▸ Problem description: Starting with the line containing "destruct p; [done|discriminate]." and going on through the line containing "intros H. apply", return the lines of the data below exactly, and only those.
Start of Records for this exercise
(** [c], run from [w], ends in a way that satisfies [Q]. *)
Definition post {A : Type} (c : M E A) (w : World E)
    (Q : Outcome A -> World E -> list Action -> Prop) : Prop :=
  Q (outcome (c w)) (world (c w)) (trace (c w)).

(** Standard input and the driver flag are as they were. *)
Definition same_console (w w' : World E) : Prop :=
  w_stdin w' = w_stdin w /\ w_driver w' = w_driver w.

Definition keeps_console {A : Type} (c : M E A) : Prop :=
  forall w, same_console w (world (c w)).

(** The driver flag is as it was and standard input has not grown. *)
Definition console_shrinks (w w' : World E) : Prop :=
  w_driver w' = w_driver w /\ (length (w_stdin w') <= length (w_stdin w))%nat.

(** What a row leaves behind, in terms of its marks. *)
Definition row_post (index : N) (w : World E) (o : Outcome bool) (w' : World E)
    (t : list Action) : Prop :=
  let ms := marks t in
  console_shrinks w w' /\
  o <> Div /\
  (forall e, o = Raised e -> is_Exception e = false) /\
  (forall b, o = Ok b ->
     (b = true <->
      (0 < count is_confirmed ms)%nat /\ (0 < count is_saved ms)%nat /\
      count is_organize_error ms = 0%nat)) /\
  (count is_multi ms <= 1)%nat /\
  (index <> 0 -> count is_multi ms = 0%nat) /\
  (index = 0 -> (exists b, o = Ok b) -> count is_row_error ms = 0%nat ->
   count is_multi ms = 1%nat) /\
  (count is_row ms <= 1)%nat /\
  ((exists b, o = Ok b) -> count is_row ms = 1%nat) /\
  (count is_multi ms <= count is_first_row ms)%nat /\
  ((exists b, o = Ok b) -> count is_row_error ms = 0%nat ->
   count is_multi ms = count is_first_row ms) /\
  count is_other_prompt ms = 0%nat /\
  forallb row_mark ms = true.

End Postconditions.

(** *** Success of a row, as the specification words it *)






(** A page of rows whose links all deliver. *)
Definition page_of (rows : list PortalRow) : Portal :=
  {| p_rows := rows; p_next := []; p_lands := true; p_mtime := 0; p_quit := Val tt |}.

Definition start_url : list N := lit "https://srienlinea.sri.gob.ec/".

(** *** Pages *)

(** The marks the processing of pages leaves. *)
Definition loop_mark (k : Mark) : bool := row_mark k || is_page k.

(** The multi-file prompts of a list of marks all belong to a row of index
    0, at most one to each, and nothing but rows and pages is marked. *)
Definition tame (ms : list Mark) : Prop :=
  (count is_multi ms <= count is_first_row ms)%nat /\
  count is_other_prompt ms = 0%nat /\
  forallb loop_mark ms = true.

(** *** The run *)

(** The login prompt comes at most once, and pages, rows and multi-file
    prompts only after it; [seen] tells whether it has come. *)
Fixpoint login_then_pages (seen : bool) (ms : list Mark) : bool :=
  match ms with
  | [] => true
  | KLogin :: rest => negb seen && login_then_pages true rest
  | (KPage _ | KRow _ | KMultiPrompt _) :: rest => seen && login_then_pages seen rest
  | _ :: rest => login_then_pages seen rest
  end.

Section RunPost.
Context {E : Type}.

(** What a run leaves behind. *)
Definition run_post (w : World E) (o : Outcome unit) (w' : World E)
    (t : list Action) : Prop :=
  let ms := marks t in
  o <> Div /\
  (forall e, o = Raised e -> last ms = Some (KQuit (Exc e)) \/ e = SystemExit) /\
  (count is_summary ms + count is_interrupted ms + count is_unexpected ms <= 1)%nat /\
  ((exists x, o = Ok x) ->
   (count is_summary ms + count is_interrupted ms + count is_unexpected ms = 1)%nat) /\
  (count is_quit ms <= 1)%nat /\
  (count is_quit ms = 1%nat <-> w_driver w' = true) /\
  (count is_quit ms = 1%nat -> exists r, last ms = Some (KQuit r)) /\
  (w_driver w' = true <-> w_driver w = true \/ (0 < count is_started ms)%nat) /\
  (count is_login ms <= 1)%nat /\
  login_then_pages false ms = true /\
  (count is_multi ms <= count is_first_row ms)%nat /\
  count is_other_prompt ms = 0%nat.

End RunPost.

(** The operator confirms the login and stops after the first page. *)
Definition one_page : list (Result (list N)) := Val [] :: typed ["n"%string].

(** The operator confirms the login and the multi-file prompt, asks for the
    page again, confirms the prompt again and stops. *)
Definition retried_page : list (Result (list N)) :=
  Val [] :: Val [] :: typed ["r"%string] ++ Val [] :: typed ["n"%string].

(** A portal whose session cannot be closed. *)
Definition stuck_portal : Portal :=
  {| p_rows := []; p_next := []; p_lands := true; p_mtime := 0;
     p_quit := Exc WebDriverException |}.

(** * Properties *)

(** ** Strings *)

Lemma startswith_app (p r : str) : startswith p (p ++ r) = true.
Proof.
  induction p as [|a p IH]; simpl; [done|].
  by rewrite N.eqb_refl, IH.
Qed.

Lemma startswith_spec (p s : str) :
  startswith p s = true <-> exists r, s = p ++ r.
Proof.
  split.
  - revert s. induction p as [|a p IH]; intros s H; simpl in *.
    + by exists s.
    + destruct s as [|b s]; [done|].
      apply andb_true_iff in H as [Hab H].
      apply N.eqb_eq in Hab as ->.
      destruct (IH _ H) as [r ->]. by exists r.
  - intros [r ->]. apply startswith_app.
Qed.

Lemma startswith_long (p a r : str) :
  (length p <= length a)%nat -> startswith p (a ++ r) = startswith p a.
Proof.
  revert a. induction p as [|x p IH]; intros a Hlen; simpl in *.
  - by destruct a.
  - destruct a as [|y a]; simpl in *; [lia|].
    rewrite IH by lia. done.
Qed.

Lemma startswith_short (p a r : str) :
  (length a <= length p)%nat ->
  startswith p (a ++ r) = true -> startswith (drop (length a) p) r = true.
Proof.
  revert p. induction a as [|y a IH]; intros p Hlen H; simpl in *.
  - by rewrite drop_0.
  - destruct p as [|x p]; simpl in *; [lia|].
    apply andb_true_iff in H as [_ H]. apply IH; [lia|done].
Qed.

Lemma contains_cons_false (p : str) (c : N) (s : str) :
  contains p (c :: s) = false ->
  startswith p (c :: s) = false /\ contains p s = false.
Proof. simpl. intros H. by apply orb_false_iff in H. Qed.

Lemma contains_app_r (p a b : str) : contains p b = true -> contains p (a ++ b) = true.
Proof.
  intros H. induction a as [|c a IH]; simpl; [done|].
  change (contains p (a ++ b)) with (contains p (a ++ b)) in IH.
  rewrite IH. apply orb_true_r.
Qed.

Lemma contains_spec (p s : str) :
  contains p s = true <-> exists a b, s = a ++ p ++ b.
Proof.
  split.
  - induction s as [|c s IH]; simpl; intros H.
    + rewrite orb_false_r in H. apply startswith_spec in H as [r ->].
      by exists [], r.
    + apply orb_true_iff in H as [H|H].
      * apply startswith_spec in H as [r ->]. by exists [], r.
      * destruct (IH H) as (a & b & ->). by exists (c :: a), b.
  - intros (a & b & ->). apply contains_app_r.
    destruct (p ++ b) eqn:Heq; simpl.
    + destruct p; [done|discriminate].
    + rewrite <- Heq. by rewrite startswith_app.
Qed.

(** Skipping [k] characters of a match. *)
Lemma sub_literal_skip (pat repl x b : str) :
  sub_literal pat repl (length x) (x ++ b) = sub_literal pat repl O b.
Proof. induction x as [|c x IH]; simpl; [by destruct b|done]. Qed.

Lemma sub_literal_id (pat repl s : str) :
  contains pat s = false -> sub_literal pat repl O s = s.
Proof.
  induction s as [|c s IH]; [done|].
  intros H. apply contains_cons_false in H as [H1 H2].
  cbn [sub_literal]. rewrite H1. by rewrite IH.
Qed.

(** The label does not overlap itself: no match can start before one that
    is there and reach into it. *)
Lemma label_no_overlap (a b : str) :
  a <> [] -> startswith FacturasNumber a = false ->
  startswith FacturasNumber (a ++ FacturasNumber ++ b) = false.
Proof.
  intros Hne Ha.
  destruct (startswith FacturasNumber (a ++ FacturasNumber ++ b)) eqn:H; [|done].
  destruct (decide (length FacturasNumber <= length a)%nat) as [Hlen|Hlen].
  - rewrite startswith_long in H by done. congruence.
  - apply startswith_short in H; [|lia].
    destruct a as [|c0 a]; [done|]. exfalso.
    simpl in Hlen. clear Ha Hne.
    do 13 (destruct a as [|? a]; [by simpl in H|]).
    simpl in Hlen. lia.
Qed.

Lemma sub_label_first (a b : str) :
  contains FacturasNumber a = false ->
  sub_literal FacturasNumber Facturas_Number O (a ++ FacturasNumber ++ b)
  = a ++ Facturas_Number ++ sub_literal FacturasNumber Facturas_Number O b.
Proof.
  induction a as [|c a IH]; intros H.
  - change ([] ++ FacturasNumber ++ b) with (70 :: (lit "acturasNumber" ++ b)).
    cbn [sub_literal].
    change (70 :: (lit "acturasNumber" ++ b)) with (FacturasNumber ++ b).
    rewrite startswith_app.
    change (pred (length FacturasNumber)) with (length (lit "acturasNumber")).
    by rewrite sub_literal_skip.
  - apply contains_cons_false in H as [H1 H2].
    change ((c :: a) ++ FacturasNumber ++ b) with (c :: (a ++ FacturasNumber ++ b)).
    cbn [sub_literal].
    change (c :: (a ++ FacturasNumber ++ b)) with ((c :: a) ++ FacturasNumber ++ b).
    rewrite label_no_overlap by done.
    by rewrite IH.
Qed.

(** ** Decimal numerals *)

Lemma ascii_digit_mod (n : N) : ascii_digit (48 + n mod 10) = true.
Proof.
  unfold ascii_digit. pose proof (N.mod_upper_bound n 10 ltac:(done)) as H.
  revert H. generalize (n mod 10). intros d H.
  apply andb_true_iff. split; apply N.leb_le; lia.
Qed.

Lemma dec_go_digits (fuel : nat) (n : N) (acc : str) :
  Forall (fun c => ascii_digit c = true) acc ->
  Forall (fun c => ascii_digit c = true) (dec_go fuel n acc).
Proof.
  revert n acc. induction fuel as [|f IH]; intros n acc Hacc; simpl.
  - constructor; [apply ascii_digit_mod|done].
  - destruct (n <? 10).
    + constructor; [apply ascii_digit_mod|done].
    + apply IH. constructor; [apply ascii_digit_mod|done].
Qed.

Lemma dec_digits (n : N) : Forall (fun c => ascii_digit c = true) (dec n).
Proof. apply dec_go_digits. constructor. Qed.



Lemma ascii_digit_is_ascii (c : N) : ascii_digit c = true -> is_ascii c = true.
Proof.
  unfold ascii_digit, is_ascii. intros H.
  apply andb_true_iff in H as [_ H]. apply N.leb_le in H. apply N.ltb_lt. lia.
Qed.

Lemma pow10_fuel (n : N) : n < 10 ^ N.of_nat (S (N.to_nat (N.log2 n))).
Proof.
  rewrite Nat2N.inj_succ, N2Nat.id.
  destruct (decide (n = 0)) as [->|Hn].
  - done.
  - pose proof (N.log2_spec n ltac:(lia)) as [_ Hlt].
    eapply N.lt_le_trans; [exact Hlt|].
    apply N.pow_le_mono_l. lia.
Qed.

Section StringFacts.
Context {U : Unicode}.

Lemma decimal_value_digit (n : N) :
  decimal_value (48 + n mod 10) = Some (n mod 10).
Proof.
  unfold decimal_value.
  rewrite (ascii_digit_is_ascii _ (ascii_digit_mod n)), ascii_digit_mod.
  f_equal. generalize (n mod 10). intros d. lia.
Qed.

Lemma int_digits_dec_go (fuel : nat) (n : N) (acc : str) :
  n < 10 ^ N.of_nat (S fuel) ->
  int_digits 0 (dec_go fuel n acc) = int_digits n acc.
Proof.
  revert n acc. induction fuel as [|f IH]; intros n acc Hn.
  - change (10 ^ N.of_nat 1) with 10 in Hn.
    cbn [dec_go int_digits]. rewrite decimal_value_digit.
    rewrite N.mod_small by done. by rewrite N.mul_0_r.
  - cbn [dec_go]. destruct (n <? 10) eqn:Hlt.
    + apply N.ltb_lt in Hlt. cbn [int_digits]. rewrite decimal_value_digit.
      rewrite N.mod_small by done. by rewrite N.mul_0_r.
    + rewrite IH.
      * cbn [int_digits]. rewrite decimal_value_digit.
        f_equal. symmetry. apply N.div_mod. done.
      * rewrite Nat2N.inj_succ, N.pow_succ_r' in Hn.
        apply N.Div0.div_lt_upper_bound. done.
Qed.

(** [int(str(n)) == n] *)
Lemma int_of_str_dec (n : N) : int_of_str (dec n) = Some n.
Proof.
  unfold int_of_str, dec. rewrite int_digits_dec_go by apply pow10_fuel. done.
Qed.


End StringFacts.

(** [str] of an integer is injective, whatever the character tables. *)
Lemma dec_inj (n m : N) : dec n = dec m -> n = m.
Proof.
  intros H. pose proof (@int_of_str_dec ascii_only n) as Hn.
  rewrite H, int_of_str_dec in Hn. congruence.
Qed.

(** ** Splitting *)


Lemma split_no_sep (sep : N) (a : str) :
  Forall (fun c => c <> sep) a -> split sep a = [a].
Proof.
  induction 1 as [|c a Hc Ha IH]; simpl; [done|].
  apply N.eqb_neq in Hc. by rewrite Hc, IH.
Qed.

Lemma split_nonempty (sep : N) (s : str) : split sep s <> [].
Proof.
  destruct s as [|c s]; simpl; [done|].
  destruct (c =? sep); [done|]. by destruct (split sep s).
Qed.

(** ** The clean name (lines 91-95) *)

Section CleanName.
Context {U : Unicode}.

Lemma allowed_char_safe (c : N) : allowed_char c = true <-> safe_char c.
Proof.
  unfold allowed_char, safe_char.
  rewrite !orb_true_iff, !N.eqb_eq. tauto.
Qed.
End of Records for this exercise
▸ Expected answer:
    + destruct p; [done|discriminate].
    + rewrite <- Heq. by rewrite startswith_app.
Qed.

(** Skipping [k] characters of a match. *)
Lemma sub_literal_skip (pat repl x b : str) :
  sub_literal pat repl (length x) (x ++ b) = sub_literal pat repl O b.
Proof. induction x as [|c x IH]; simpl; [by destruct b|done]. Qed.

Lemma sub_literal_id (pat repl s : str) :
  contains pat s = false -> sub_literal pat repl O s = s.
Proof.
  induction s as [|c s IH]; [done|].
  intros H. apply contains_cons_false in H as [H1 H2].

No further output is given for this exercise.